EXERCISE BRIEF> Beneath this instruction is a listing; print exactly the lines in it starting at the line that contains "(length (resultChan st) + length (errorChan st) <= length" and going through the line that contains "pose proof (count_insert".

※

(** *** Counting down *)



(** * The claims *)

(** ** The untracked-run race *)

(** Calls for a watched workflow whose run is neither cached nor in the
    database raise [IndexError]; the watch set is left as it was. *)
Lemma change_state_missing_run session key st self ns :
  dags_to_watch self !! key_dag_id key = Some ns →
  runs ns !! key_logical_date key = None →
  DagRun_find session (key_dag_id key) (key_logical_date key) = [] →
  change_state session key st self
  = (Raised IndexError, super_change_state key st self, []).
Proof.
  intros Hd Hc Hf. eapply change_state_not_found; [done|].
  unfold cached_or_find. by rewrite Hc, Hf.
Qed.

(** C1 (violated by the code): the run of ["d"] with logical date 10 is
    not in the database, the workflow is watched; [change_state] does not
    return normally but raises [IndexError], from [find(...)[0]] on the
    empty list of matches.  The watch set is unchanged. *)
Theorem C1_missing_run_raises_IndexError :
  DagRun_find ex_session_no_run "d" 10 = []
  ∧ fst (fst (change_state ex_session_no_run ex_key SUCCESS (ex_executor 1)))
    = Raised IndexError
  ∧ dags_to_watch
      (snd (fst (change_state ex_session_no_run ex_key SUCCESS (ex_executor 1))))
    = dags_to_watch (ex_executor 1).
Proof.
  split; [done|].
  rewrite (change_state_missing_run _ ex_key _ _
             {| waiting_for := 1; runs := ∅ |}); done.
Qed.

(** A call that counts a run as complete returns normally when the
    executor has its job runner. *)
Lemma step_complete_returns ev self d :
  completes d (do_step ev self) = true →
  is_Some (job_runner self) →
  result (do_step ev self) = Returned.
Proof.
  unfold completes. rewrite do_step_pre, do_step_event.
  intros [_ Hr]%andb_true_iff Hjr.
  apply run_complete_true in Hr as (nsa & runa & nsb & H1 & H2 & H3).
  step_cases ev self; by simplify_eq.
Qed.

(** ** Re-delivery *)




(** ** The stop instruction *)

(** C4: in every sequence of calls, the stop instruction is issued by a
    call exactly when that call finds the watch set non-empty and leaves it
    empty; such a call sets the job runner's [num_runs] to one and returns
    normally, every other call leaves the job runner alone, and no call
    after it issues the instruction again. *)
Theorem C4_stop_issued_exactly_on_emptying_call evs self :
  let tr := exec_trace evs self in
  (∀ s, s ∈ tr →
     stop_issued s ↔
     dags_to_watch (pre s) ≠ ∅ ∧ dags_to_watch (post s) = ∅)
  ∧ (∀ s, s ∈ tr → stop_issued s → is_Some (job_runner (pre s)) →
       result s = Returned ∧ job_runner (post s) = Some {| num_runs := 1 |})
  ∧ (∀ s, s ∈ tr → ¬ stop_issued s → job_runner (post s) = job_runner (pre s))
  ∧ (∀ i j si sj, tr !! i = Some si → tr !! j = Some sj →
       stop_issued si → (i < j)%nat →
       ¬ stop_issued sj ∧ dags_to_watch (post sj) = ∅).
Proof.
  intros tr. split; [|split; [|split]].
  - intros s Hin. pose proof (step_stop_iff (event s) (pre s)) as H.
    by rewrite <- (exec_trace_step _ _ _ Hin) in H.
  - intros s Hin. pose proof (step_job_runner_stop (event s) (pre s)) as H.
    by rewrite <- (exec_trace_step _ _ _ Hin) in H.
  - intros s Hin. pose proof (step_job_runner_keep (event s) (pre s)) as H.
    by rewrite <- (exec_trace_step _ _ _ Hin) in H.
  - apply exec_trace_stop_once.
Qed.
(** What one step does: the goroutine moves from [p] to [q], and at most
    one message is sent, by a goroutine that leaves [Scanning]. *)
Lemma stepTask_moves (st st' : State) (i : nat) :
  stepTask s files targetGTID st i = Some st' ->
  exists p q,
    tasks st !! i = Some p
    /\ tasks st' = <[i := q]> (tasks st)
    /\ (p = Queued -> q = Holding /\ inUse st < Parallel (config s))
    /\ (holdsSlot p = true -> holdsSlot q = true \/ q = Finished)
    /\ p <> Finished
    /\ (pastScan p = true -> pastScan q = true)
    /\ (length (resultChan st') + length (errorChan st')
        <= length (resultChan st) + length (errorChan st)
           + (if pastScan p then 0 else if pastScan q then 1 else 0))%nat.
Proof.
  unfold stepTask.
  destruct (tasks st !! i) as [p|]; [|done].
  destruct (files !! i) as [f|]; [|by destruct p].
  destruct p.
  - destruct (inUse st <? Parallel (config s)) eqn:Hlt; [|done].
    apply Z.ltb_lt in Hlt. intros; simplify_eq.
    exists Queued, Holding. simpl. repeat split; (done || lia || auto).
  - intros; simplify_eq. eexists Holding, _. split; [done|]. split; [done|].
    destruct (cancelled st); simpl; repeat split; (done || lia || auto).
  - destruct (searchBinlogFile s f targetGTID) as [[r|] [err|]];
      intros; simplify_eq; eexists Scanning, _; (split; [done|]);
      (split; [done|]); simpl; rewrite ?length_app; simpl;
      repeat split; (done || lia || auto).
  - intros; simplify_eq. exists Cancelling, Exiting. simpl.
    repeat split; (done || lia || auto).
  - intros; simplify_eq. exists Exiting, Finished. simpl.
    repeat split; (done || lia || auto).
  - done.
Qed.

(** The states that a schedule reaches. *)
Lemma run_invariant (P : State -> Prop) (schedule : list nat) (st st' : State) :
  (forall st1 st2 i, P st1 -> stepTask s files targetGTID st1 i = Some st2 -> P st2) ->
  P st -> runSchedule s files targetGTID st schedule = Some st' -> P st'.
Proof.
  intros Hstep. revert st. induction schedule as [|i schedule IH]; intros st Hst; simpl.
  - intros; by simplify_eq.
  - destruct (stepTask s files targetGTID st i) as [st1|] eqn:Hi; [|done].
    apply IH. by eapply Hstep.
Qed.

(** X9: at every point of every run, the goroutines between their send
    to the semaphore and their deferred receive are at most [Parallel]. *)
Theorem slots_never_exceed_parallel (schedule : list nat) (st : State) :
  0 <= Parallel (config s) ->
  runSchedule s files targetGTID (initialCoordinator files) schedule = Some st ->
  inUse st <= Parallel (config s).
Proof.
  intros Hpar.
  apply (run_invariant (fun st => inUse st <= Parallel (config s))).
  - intros st1 st2 i Hle Hstep.
    destruct (stepTask_moves _ _ _ Hstep) as (p & q & Hp & Htasks & Hq & _ & Hfin & _ & _).
    unfold inUse in *. rewrite Htasks, (count_insert holdsSlot _ _ _ q Hp).
    destruct p; simpl in *; try (destruct (holdsSlot q); lia); [|done].
    destruct Hq as [-> ?]; [done|]. simpl. lia.
  - unfold inUse, initialCoordinator. simpl.
    by rewrite count_replicate_false.
Qed.

(** X10: at every point of every run the two channels together hold no
    more messages than there are files: with their capacity
    [len(files)], no send to them ever blocks. *)
Theorem channels_never_overflow (schedule : list nat) (st : State) :
  runSchedule s files targetGTID (initialCoordinator files) schedule = Some st ->
  (length (resultChan st) + length (errorChan st) <= length files)%nat.
Proof.
  intros Hrun.
  assert (Hinv : length (tasks st) = length files
                 /\ (length (resultChan st) + length (errorChan st)
                     <= length (filter (fun x => pastScan x = true) (tasks st)))%nat).
  { revert Hrun.
    apply (run_invariant
             (fun st => length (tasks st) = length files
                /\ (length (resultChan st) + length (errorChan st)
                    <= length (filter (fun x => pastScan x = true) (tasks st)))%nat)).
    - intros st1 st2 i [Hlen Hle] Hstep.
      destruct (stepTask_moves _ _ _ Hstep) as (p & q & Hp & Htasks & _ & _ & _ & Hpast & Hmsg).
      split; [by rewrite Htasks, length_insert|].
      pose proof (count_insert pastScan _ _ _ q Hp) as Hcount.
      rewrite <- Htasks in Hcount.
      destruct (pastScan p); [rewrite Hpast in * by done; lia|].
      destruct (pastScan q); lia.
    - split; [simpl; by rewrite length_replicate|]. simpl. lia. }
  destruct Hinv as [Hlen Hle]. rewrite <- Hlen.
  pose proof (count_le_length pastScan (tasks st)). lia.
Qed.

(** X11: with a width of 0 (or less) and at least one file,
    [SearchParallel] never returns: no goroutine ever gets its slot. *)
Theorem no_slot_no_return (schedule : list nat) :
  Parallel (config s) <= 0 -> files <> [] ->
  SearchParallel s files targetGTID schedule = None.
Proof.
  intros Hpar Hne. unfold SearchParallel.
  destruct (Parallel (config s) <? 0); [done|].
  destruct schedule as [|i schedule]; simpl.
  - destruct files; [done|]. done.
  - unfold stepTask. simpl.
    destruct (replicate (length files) Queued !! i) as [p|] eqn:Hp; [|done].
    apply lookup_replicate in Hp as [-> _].
    destruct (files !! i); [|done].
    assert (Hzero : inUse (initialCoordinator files) = 0).
    { unfold inUse. simpl. by rewrite count_replicate_false. }
    rewrite Hzero. destruct (0 <? Parallel (config s)) eqn:Hlt; [|done].
    apply Z.ltb_lt in Hlt. lia.
Qed.

End CoordinatorExtras.

(** ** The coordinator: a run that returns *)

Section SequentialRun.

Context `{GTIDSetLib}.
Variables (s : Searcher) (files : list string) (targetGTID : GTIDSet).
Hypothesis oneSlot : 1 <= Parallel (config s).

Import coordinator.

(** [k] goroutines through, goroutine [k] at [p], [m] still queued. *)
Local Abbreviation lined k p m := (replicate k Finished ++ p :: replicate m Queued).

Lemma lined_lookup (k m : nat) (p : pc) : lined k p m !! k = Some p.
Proof. apply list_lookup_middle. by rewrite length_replicate. Qed.

Lemma lined_insert (k m : nat) (p q : pc) : <[k := q]> (lined k p m) = lined k q m.
Proof. induction k as [|k IH]; simpl; [done|]. by rewrite IH. Qed.

Lemma lined_inUse (k m : nat) (p : pc) (b : bool) (rc : list GTIDPosition)
    (ec : list error) :
  inUse {| tasks := lined k p m; cancelled := b; resultChan := rc; errorChan := ec |}
  = if holdsSlot p then 1 else 0.
Proof.
  unfold inUse. simpl. rewrite filter_app, filter_cons.
  rewrite !(count_replicate_false holdsSlot) by done.
  destruct (holdsSlot p); case_decide; simpl; (done || congruence).
Qed.

Lemma lined_next (k m : nat) :
  lined k Finished m = replicate (S k) Finished ++ replicate m Queued.
Proof. induction k as [|k IH]; simpl; [done|]. by rewrite IH. Qed.

Lemma runSchedule_app (st : State) (l1 l2 : list nat) :
  runSchedule s files targetGTID st (l1 ++ l2)
  = match runSchedule s files targetGTID st l1 with
    | Some st' => runSchedule s files targetGTID st' l2
    | None => None
    end.
Proof.
  revert st. induction l1 as [|i l1 IH]; intros st; simpl; [done|].
  destruct (stepTask s files targetGTID st i); [apply IH|done].
Qed.
(** * Prompt Enhancer: the interaction orchestrator of [Interaction.jsx]

    A shallow embedding of the React component [Interaction]: its turn
    objects, its state, its event handlers (each split at the [await]s of
    the two remote calls), its effects and the reasoning transform, followed
    by the properties of the workflow.

    JavaScript strings are sequences of UTF-16 code units; [null] and
    [undefined] are both [None]. *)

From Stdlib Require Import List NArith Bool String Ascii Lia.
From Stdlib Require Import Arith Permutation Sorted.
Import ListNotations.

Set Implicit Arguments.
Local Open Scope N_scope.
Local Open Scope list_scope.

(** ** JavaScript strings *)

Definition jsstring := list N.

(** The code units of an ASCII literal. *)
Definition js (s : string) : jsstring :=
  map N_of_ascii (list_ascii_of_string s).

Definition jsstring_dec : forall a b : jsstring, {a = b} + {a <> b} :=
  list_eq_dec N.eq_dec.

Definition str_eqb (a b : jsstring) : bool :=
  if jsstring_dec a b then true else false.

(** Truthiness of a string: every string but the empty one. *)
Definition truthy (s : jsstring) : bool :=
  match s with [] => false | _ :: _ => true end.

(** Truthiness of a nullable string. *)
Definition truthy_opt (o : option jsstring) : bool :=
  match o with Some s => truthy s | None => false end.

(** [x || null] on a nullable string. *)
Definition or_null (o : option jsstring) : option jsstring :=
  if truthy_opt o then o else None.

(** WhiteSpace and LineTerminator of ECMAScript: what [String.prototype.trim]
    removes and what [\s] matches. *)
Definition isWhiteSpace (c : N) : bool :=
  ((9 <=? c) && (c <=? 13)) || (c =? 32) || (c =? 160) || (c =? 5760)
  || ((8192 <=? c) && (c <=? 8202)) || (c =? 8232) || (c =? 8233)
  || (c =? 8239) || (c =? 8287) || (c =? 12288) || (c =? 65279).

Fixpoint trimStart (s : jsstring) : jsstring :=
  match s with
  | [] => []
  | c :: r => if isWhiteSpace c then trimStart r else s
  end.

Fixpoint trimEnd (s : jsstring) : jsstring :=
  match s with
  | [] => []
  | c :: r =>
      match trimEnd r with
      | [] => if isWhiteSpace c then [] else [c]
      | r' => c :: r'
      end
  end.

Definition trim (s : jsstring) : jsstring := trimEnd (trimStart s).

(** [s.split(sep)] for a one-unit separator: never the empty list. *)
Fixpoint split (sep : N) (s : jsstring) : list jsstring :=
  match s with
  | [] => [[]]
  | c :: r =>
      if c =? sep then [] :: split sep r
      else match split sep r with
           | [] => [[c]]
           | h :: t => (c :: h) :: t
           end
  end.

(** [parts.join(sep)]. *)
Fixpoint join (sep : jsstring) (parts : list jsstring) : jsstring :=
  match parts with
  | [] => []
  | [p] => p
  | p :: rest => p ++ sep ++ join sep rest
  end.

※

FINAL ANSWER>
  (length (resultChan st) + length (errorChan st) <= length files)%nat.
Proof.
  intros Hrun.
  assert (Hinv : length (tasks st) = length files
                 /\ (length (resultChan st) + length (errorChan st)
                     <= length (filter (fun x => pastScan x = true) (tasks st)))%nat).
  { revert Hrun.
    apply (run_invariant
             (fun st => length (tasks st) = length files
                /\ (length (resultChan st) + length (errorChan st)
                    <= length (filter (fun x => pastScan x = true) (tasks st)))%nat)).
    - intros st1 st2 i [Hlen Hle] Hstep.
      destruct (stepTask_moves _ _ _ Hstep) as (p & q & Hp & Htasks & _ & _ & _ & Hpast & Hmsg).
      split; [by rewrite Htasks, length_insert|].
      pose proof (count_insert pastScan _ _ _ q Hp) as Hcount.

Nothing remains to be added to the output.